Supreme Court Will Not Review Legality of FCC's Universal Service Fund
A conservative advocacy group has been challenging the $8 billion fund in court.
Jake Neenan
WASHINGTON, June 11, 2024 – It looks like a major broadband subsidy program run by the Federal Communications Commission is safe for now.
The Supreme Court declined on Monday to take up two challenges designed to bring down the FCC’s $8 billion Universal Service Fund (USF) as currently designed. The USF was created by Congress in 1996.
The appeals came from Consumers’ Research, a conservative nonprofit that has for the last year been asking federal judges to find the USF unconstitutional. The fund subsidizes rural broadband infrastructure, as well as internet discounts for low-income households, schools, and healthcare centers.
The USF is funded by fees on voice providers, which the FCC sets each month with a contribution factor – the percent of interstate end-user revenues that telecom carriers will pay into the fund.
Consumers’ Research has argued that the USF’s funding mechanism and the Universal Service Administrative Company, the entity set up by the FCC to manage the USF, violated the Constitution.
Judges have not been receptive to those arguments so far, with rejections coming from the Sixth and Eleventh Circuit courts of appeal. Those are the decisions the group unsuccessfully tried to appeal to the nation’s highest court.
The more conservative Fifth Circuit also sided with the FCC, but the court agreed last summer to rehear the case with a full panel of judges, which happened in September. The court has yet to issue a ruling, but Consumers’ Research argued to the high court that it was “poised” to side against the FCC and create conflicting precedent.
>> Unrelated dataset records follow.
(* ===== verification/GoStd.v ===== *)
(** * GoStd: the parts of Go and its standard library the program uses

    Machine integers, [strconv.ParseInt]/[Atoi]/[Itoa], the functions of
    package [strings] the sources call, and [net.ParseIP].  Everything is
    executable.  The only part of the library that is not written out is the
    Unicode case table behind [strings.ToUpper] on non-ASCII input: it is the
    operational class [UnicodeUpper]. *)

From Stdlib Require Import Strings.Byte String Ascii ZArith Lia.
From stdpp Require Import base list strings gmap.
From S2P Require Import Prelude.

Local Open Scope Z_scope.

(** ** Machine integers *)

Definition int64_min : Z := - 2 ^ 63.
Definition int64_max : Z := 2 ^ 63 - 1.

(** Two's-complement wrap-around of [int64] (and of [int], 64 bits wide on
    every platform the program is built for). *)
Definition wrap64 (z : Z) : Z := (z + 2 ^ 63) mod 2 ^ 64 - 2 ^ 63.

(** Wrap-around of [uint64]. *)
Definition wrapu64 (z : Z) : Z := z mod 2 ^ 64.

Definition in_int64 (z : Z) : bool := (int64_min <=? z) && (z <=? int64_max).

(** ** strconv *)

Definition digit_val (c : byte) : option Z :=
  let v := Z.of_N (Byte.to_N c) in
  if (48 <=? v) && (v <=? 57) then Some (v - 48) else None.

(** Base-10 digits, most significant first, onto an accumulator. *)
Fixpoint digits_val (acc : Z) (s : list byte) : option Z :=
  match s with
  | [] => Some acc
  | c :: s' =>
      match digit_val c with
      | Some d => digits_val (10 * acc + d) s'
      | None => None
      end
  end.

Definition parse_unsigned (s : list byte) : option Z :=
  match s with
  | [] => None
  | _ => digits_val 0 s
  end.

(** [strconv.ParseInt(s, 10, 64)]: an optional sign, then digits; a syntax
    error and a range error are both [None] (the callers do not tell them
    apart).  [strconv.Atoi] accepts the same inputs with the same values. *)
Definition ParseInt (s : list byte) : option Z :=
  let in_range (v : option Z) :=
    match v with
    | Some z => if in_int64 z then Some z else None
    | None => None
    end in
  match s with
  | [] => None
  | c :: s' =>
      if Byte.eqb c "+"%byte then in_range (parse_unsigned s')
      else if Byte.eqb c "-"%byte then in_range (Z.opp <$> parse_unsigned s')
      else in_range (parse_unsigned s)
  end.

Definition Atoi (s : string) : option Z := ParseInt (bytes s).

Definition digit_byte (d : Z) : byte :=
  match Byte.of_N (Z.to_N (48 + d)) with
  | Some b => b
  | None => "0"%byte
  end.

Fixpoint digits_of (fuel : nat) (n : Z) : list byte :=
  match fuel with
  | O => []
  | S fuel' =>
      if n <? 10 then [digit_byte n]
      else digits_of fuel' (n / 10) ++ [digit_byte (n mod 10)]
  end.

(** [strconv.Itoa] / [fmt]'s [%d]; the fuel is the bit length, an upper bound
    of the number of decimal digits. *)
Definition itoa_bytes (n : Z) : list byte :=
  let u := Z.abs n in
  let ds := digits_of (S (Z.to_nat (Z.log2 u))) u in
  if n <? 0 then "-"%byte :: ds else ds.

Definition Itoa (n : Z) : string := String.string_of_list_byte (itoa_bytes n).

(** ** strings *)

Definition is_ascii (c : byte) : bool := (Byte.to_N c <? 128)%N.

Definition upper_byte (c : byte) : byte :=
  let v := Byte.to_N c in
  if ((97 <=? v) && (v <=? 122))%N then
    match Byte.of_N (v - 32) with
    | Some b => b
    | None => c
    end
  else c.

(** [strings.Map(unicode.ToUpper, s)], the non-ASCII path of [ToUpper]. *)
Class UnicodeUpper := unicode_upper : list byte -> list byte.

Definition ToUpper `{UnicodeUpper} (s : list byte) : list byte :=
  if forallb is_ascii s then upper_byte <$> s else unicode_upper s.

(** [strings.HasPrefix], [strings.TrimSuffix], [strings.Contains]. *)
Fixpoint HasPrefix (s p : list byte) {struct p} : bool :=
  match p, s with
  | [], _ => true
  | _ :: _, [] => false
  | c :: p', d :: s' => Byte.eqb c d && HasPrefix s' p'
  end.

Definition HasSuffix (s p : list byte) : bool := HasPrefix (reverse s) (reverse p).

Definition TrimSuffix (s p : list byte) : list byte :=
  if HasSuffix s p then take (length s - length p) s else s.

Fixpoint Contains (s sub : list byte) : bool :=
  HasPrefix s sub || match s with [] => false | _ :: s' => Contains s' sub end.

(** [strings.Compare] as Go's three-way result on bytes. *)
Fixpoint bytes_compare (a b : list byte) : comparison :=
  match a, b with
  | [], [] => Eq
  | [], _ :: _ => Lt
  | _ :: _, [] => Gt
  | x :: a', y :: b' =>
      match N.compare (Byte.to_N x) (Byte.to_N y) with
      | Eq => bytes_compare a' b'
      | c => c
      end
  end.

Definition Compare (a b : string) : comparison := bytes_compare (bytes a) (bytes b).

(** ** Lemmas: machine integers *)

Lemma wrap64_id z : int64_min <= z <= int64_max -> wrap64 z = z.
Proof.
  unfold wrap64, int64_min, int64_max. intros H.
  rewrite Z.mod_small by lia. lia.
Qed.

Lemma wrap64_range z : int64_min <= wrap64 z <= int64_max.
Proof.
  unfold wrap64, int64_min, int64_max.
  pose proof (Z.mod_pos_bound (z + 2 ^ 63) (2 ^ 64) ltac:(lia)). lia.
Qed.

Lemma in_int64_spec z : in_int64 z = true <-> int64_min <= z <= int64_max.
Proof. unfold in_int64. rewrite andb_true_iff, !Z.leb_le. done. Qed.

(** ** Lemmas: decimal text *)

Lemma digit_val_byte d : 0 <= d < 10 -> digit_val (digit_byte d) = Some d.
Proof.
  intros H.
  assert (d = 0 \/ d = 1 \/ d = 2 \/ d = 3 \/ d = 4 \/ d = 5 \/ d = 6 \/ d = 7 \/ d = 8 \/ d = 9)
    as Hd by lia.
  by repeat destruct Hd as [Hd|Hd]; subst.
Qed.

Lemma digits_val_app acc s1 s2 :
  digits_val acc (s1 ++ s2) = digits_val acc s1 ≫= (fun v => digits_val v s2).
Proof.
  revert acc. induction s1 as [|c s1 IH]; intros acc; simpl; [done|].
  by destruct (digit_val c); [apply IH|].
Qed.

Lemma log2_div10 n : 10 <= n -> Z.log2 (n / 10) < Z.log2 n.
Proof.
  intros H. apply Z.log2_lt_pow2; [apply Z.div_str_pos; lia|].
  apply Z.div_lt_upper_bound; [lia|].
  pose proof (Z.log2_spec n ltac:(lia)) as [_ Hn].
  rewrite Z.pow_succ_r in Hn by apply Z.log2_nonneg.
  pose proof (Z.pow_nonneg 2 (Z.log2 n) ltac:(lia)). lia.
Qed.

Lemma digits_of_val fuel n :
  0 <= n -> Z.log2 n < Z.of_nat fuel -> digits_val 0 (digits_of fuel n) = Some n.
Proof.
  revert n. induction fuel as [|fuel IH]; intros n Hn Hf; simpl.
  { pose proof (Z.log2_nonneg n). lia. }
  destruct (n <? 10) eqn:E; to_prop.
  - simpl. rewrite digit_val_byte by lia. done.
  - pose proof (log2_div10 n E). rewrite digits_val_app, IH; [|apply Z.div_pos; lia|lia].
    simpl. rewrite digit_val_byte by (apply Z.mod_pos_bound; lia).
    f_equal. pose proof (Z.div_mod n 10). lia.
Qed.

Lemma digits_of_not_nil fuel n : fuel <> O -> digits_of fuel n <> [].
Proof.
  destruct fuel as [|fuel]; [done|]. intros _. simpl.
  case_match; [done|]. intros [_ ?]%app_nil. done.
Qed.

Lemma digits_of_length fuel n : (length (digits_of fuel n) <= fuel)%nat.
Proof.
  revert n. induction fuel as [|fuel IH]; intros n; simpl; [lia|].
  case_match; [simpl; lia|]. rewrite length_app. simpl. specialize (IH (n / 10)). lia.
Qed.

Lemma digits_val_Forall acc s v :
  digits_val acc s = Some v -> Forall (fun c => is_Some (digit_val c)) s.
Proof.
  revert acc. induction s as [|c s IH]; intros acc H; simpl in *; [by constructor|].
  destruct (digit_val c) eqn:E; [|done]. constructor; eauto.
Qed.

Lemma digit_not c d : is_Some (digit_val c) -> digit_val d = None -> c <> d.
Proof. intros [v Hv] Hd Heq. subst. congruence. Qed.

Lemma digits_of_notin fuel n c :
  0 <= n -> Z.log2 n < Z.of_nat fuel -> digit_val c = None -> c ∉ digits_of fuel n.
Proof.
  intros Hn Hf Hc Hin.
  pose proof (digits_val_Forall _ _ _ (digits_of_val _ _ Hn Hf)) as HF.
  rewrite Forall_forall in HF. apply HF in Hin as [v ?]. congruence.
Qed.

(** The text of an integer never contains a line terminator. *)
Lemma itoa_no_LF n : LF ∉ itoa_bytes n.
Proof.
  unfold itoa_bytes.
  assert (LF ∉ digits_of (S (Z.to_nat (Z.log2 (Z.abs n)))) (Z.abs n)) as H.
  { apply digits_of_notin; [lia| |done]. pose proof (Z.log2_nonneg (Z.abs n)). lia. }
  case_match; [|done]. apply not_elem_of_cons. done.
Qed.

Lemma itoa_length n : Z.abs n < 2 ^ 64 -> (length (itoa_bytes n) <= 65)%nat.
Proof.
  intros Hn. unfold itoa_bytes.
  pose proof (digits_of_length (S (Z.to_nat (Z.log2 (Z.abs n)))) (Z.abs n)) as Hl.
  assert (Z.log2 (Z.abs n) < 64 \/ Z.abs n = 0) as Hlog.
  { destruct (Z.eq_dec (Z.abs n) 0); [by right|left]. apply Z.log2_lt_pow2; lia. }
  assert (Z.to_nat (Z.log2 (Z.abs n)) <= 63)%nat.
  { destruct Hlog as [?|Hz]; [lia|]. rewrite Hz. simpl. lia. }
  case_match; rewrite ?length_cons; lia.
Qed.

(** Round trip of decimal text over the whole range of [int64]. *)
Lemma ParseInt_itoa n : int64_min <= n <= int64_max -> ParseInt (itoa_bytes n) = Some n.
Proof.
  intros Hn. unfold itoa_bytes.
  set (u := Z.abs n). set (ds := digits_of _ u).
  assert (digits_val 0 ds = Some u) as Hv.
  { apply digits_of_val; [lia|]. pose proof (Z.log2_nonneg u). lia. }
  assert (ds <> []) as Hnil by (by apply digits_of_not_nil).
  assert (parse_unsigned ds = Some u) as Hp.
  { unfold parse_unsigned. destruct ds; done. }
  destruct (n <? 0) eqn:E; to_prop; unfold ParseInt.
  - simpl. rewrite Hp. simpl. replace (- u) with n by lia.
    by rewrite (proj2 (in_int64_spec n)).
  - pose proof (digits_val_Forall _ _ _ Hv) as HF.
    destruct ds as [|c ds']; [done|]. inversion HF as [|? ? Hc _]; subst.
    rewrite !(proj2 (byte_eqb_neq c _)) by (by apply (digit_not _ _ Hc)).
    rewrite Hp. replace u with n by lia. by rewrite (proj2 (in_int64_spec n)).
Qed.

Lemma ParseInt_range s n : ParseInt s = Some n -> int64_min <= n <= int64_max.
Proof.
  unfold ParseInt. intros H. apply in_int64_spec.
  repeat case_match; simplify_eq; done.
Qed.

(** ** Lemmas: strings *)

Lemma upper_byte_idem c : upper_byte (upper_byte c) = upper_byte c.
Proof. by destruct c. Qed.

Lemma upper_byte_ascii c : is_ascii c = true -> is_ascii (upper_byte c) = true.
Proof. by destruct c. Qed.

Lemma ToUpper_ascii `{UnicodeUpper} s :
  forallb is_ascii s = true -> ToUpper s = upper_byte <$> s.
Proof. intros Hs. unfold ToUpper. by rewrite Hs. Qed.

Lemma HasPrefix_spec s p : HasPrefix s p = true <-> p `prefix_of` s.
Proof.
  revert s. induction p as [|c p IH]; intros s; simpl.
  { split; [intros; apply prefix_nil|done]. }
  destruct s as [|d s]; [split; [done|intros H; by apply prefix_nil_not in H]|].
  rewrite andb_true_iff, IH. split.
  - intros [->%Byte.byte_dec_bl Hp]. by apply prefix_cons.
  - intros Hp. pose proof (prefix_cons_inv_1 _ _ _ _ Hp) as ->.
    split; [apply byte_eqb_refl|]. by apply prefix_cons_inv_2 in Hp.
Qed.

Lemma bytes_string_of_list l : bytes (String.string_of_list_byte l) = l.
Proof. apply list_byte_of_string_of_list_byte. Qed.

Lemma string_of_list_bytes s : String.string_of_list_byte (bytes s) = s.
Proof. apply string_of_list_byte_of_string. Qed.

(** ** Lemmas: modular arithmetic of the counters *)

Lemma wrap64_add_l a b : wrap64 (wrap64 a + b) = wrap64 (a + b).
Proof.
  unfold wrap64. f_equal.
  replace ((a + 2 ^ 63) mod 2 ^ 64 - 2 ^ 63 + b + 2 ^ 63) with ((a + 2 ^ 63) mod 2 ^ 64 + b) by lia.
  rewrite Z.add_mod_idemp_l by lia. f_equal. lia.
Qed.

Lemma wrap64_add_r a b : wrap64 (a + wrap64 b) = wrap64 (a + b).
Proof. rewrite Z.add_comm, wrap64_add_l. f_equal. lia. Qed.

(** ** Lemmas: order of strings *)

Lemma to_N_inj (a b : byte) : Byte.to_N a = Byte.to_N b -> a = b.
Proof. intros H. pose proof (Byte.of_to_N a) as Ha. rewrite H, Byte.of_to_N in Ha. congruence. Qed.

Lemma bytes_compare_antisym a b : bytes_compare b a = CompOpp (bytes_compare a b).
Proof.
  revert b. induction a as [|x a IH]; intros [|y b]; cbn; try done.
  rewrite (N.compare_antisym (Byte.to_N x) (Byte.to_N y)).
  destruct (N.compare (Byte.to_N x) (Byte.to_N y)); cbn; auto.
Qed.

Lemma bytes_compare_Eq a b : bytes_compare a b = Eq <-> a = b.
Proof.
  revert b. induction a as [|x a IH]; intros [|y b]; cbn; try done.
  destruct (N.compare_spec (Byte.to_N x) (Byte.to_N y)) as [E|Hlt|Hlt].
  - apply to_N_inj in E as ->. rewrite IH. naive_solver.
  - split; [done|]. intros [= -> _]. lia.
  - split; [done|]. intros [= -> _]. lia.
Qed.

(** Byte-wise lexicographic order. *)
Definition str_le (a b : string) : Prop := Compare a b <> Gt.

Lemma bytes_compare_trans a b c :
  bytes_compare a b <> Gt -> bytes_compare b c <> Gt -> bytes_compare a c <> Gt.
Proof.
  revert b c. induction a as [|x a IH]; intros [|y b] [|z c]; cbn; try done.
  destruct (N.compare_spec (Byte.to_N x) (Byte.to_N y)) as [E1|H1|H1]; [|intros _|done].
  - rewrite E1. destruct (N.compare_spec (Byte.to_N y) (Byte.to_N z)); [apply IH|done..].
  - destruct (N.compare_spec (Byte.to_N y) (Byte.to_N z)) as [E2|H2|H2]; [intros _|intros _|done].
    + rewrite E2 in H1. by rewrite (proj2 (N.compare_lt_iff _ _) H1).
    + assert (Byte.to_N x < Byte.to_N z)%N as H3 by lia.
      by rewrite (proj2 (N.compare_lt_iff _ _) H3).
Qed.

#[global] Instance str_le_trans : Transitive str_le.
Proof. intros a b c. apply bytes_compare_trans. Qed.

Lemma bytes_inj a b : bytes a = bytes b -> a = b.
Proof. intros H. by rewrite <- (string_of_list_bytes a), H, string_of_list_bytes. Qed.

#[global] Instance str_le_antisymm : AntiSymm (=) str_le.
Proof.
  intros a b. unfold str_le, Compare. rewrite (bytes_compare_antisym (bytes a)).
  destruct (bytes_compare (bytes a) (bytes b)) eqn:E; [|done..].
  intros _ _. by apply bytes_inj, bytes_compare_Eq.
Qed.

Lemma Compare_Gt a b : Compare a b = Gt -> str_le b a.
Proof. unfold str_le, Compare. rewrite (bytes_compare_antisym (bytes a)). by intros ->. Qed.

Lemma Contains_spec s sub : Contains s sub = true <-> exists a b, s = a ++ sub ++ b.
Proof.
  induction s as [|c s IH]; cbn.
  - rewrite orb_false_r, HasPrefix_spec. split.
    + intros [k ->]. by exists [], k.
    + intros (a & b & E). symmetry in E. apply app_nil in E as [-> E]. exists b. done.
  - rewrite orb_true_iff, HasPrefix_spec, IH. split.
    + intros [[k ->]|(a & b & ->)]; [by exists [], k|by exists (c :: a), b].
    + intros ([|x a] & b & E); [left; by exists b|right]. injection E as -> ->. eauto.
Qed.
The agency argued that hearing the case before a Fifth Circuit ruling would be premature. So did broadband trade groups that have used the subsidy to invest in hard-to-reach areas.
Consumers’ Research has also argued that Congress did not set out enough of an “intelligible principle” for the agency to follow in managing the fund, and that the agency abused what authority it does have by delegating management duties to USAC.
Judges have repeatedly rejected those arguments, finding that the Telecommunications Act of 1996 passed the relevant legal test and that USAC was still functionally under the FCC’s control.
Lawmakers are looking to reform the USF, as voice revenues decline and the program continues to fund broadband deployments. Where exactly the extra money will come from has been a point of contention – advocates chastised the FCC when it refused to tap broadband providers for contributions when the agency made them common carriers in April, and broadband trade groups have asked that software companies like Google also pay into the fund.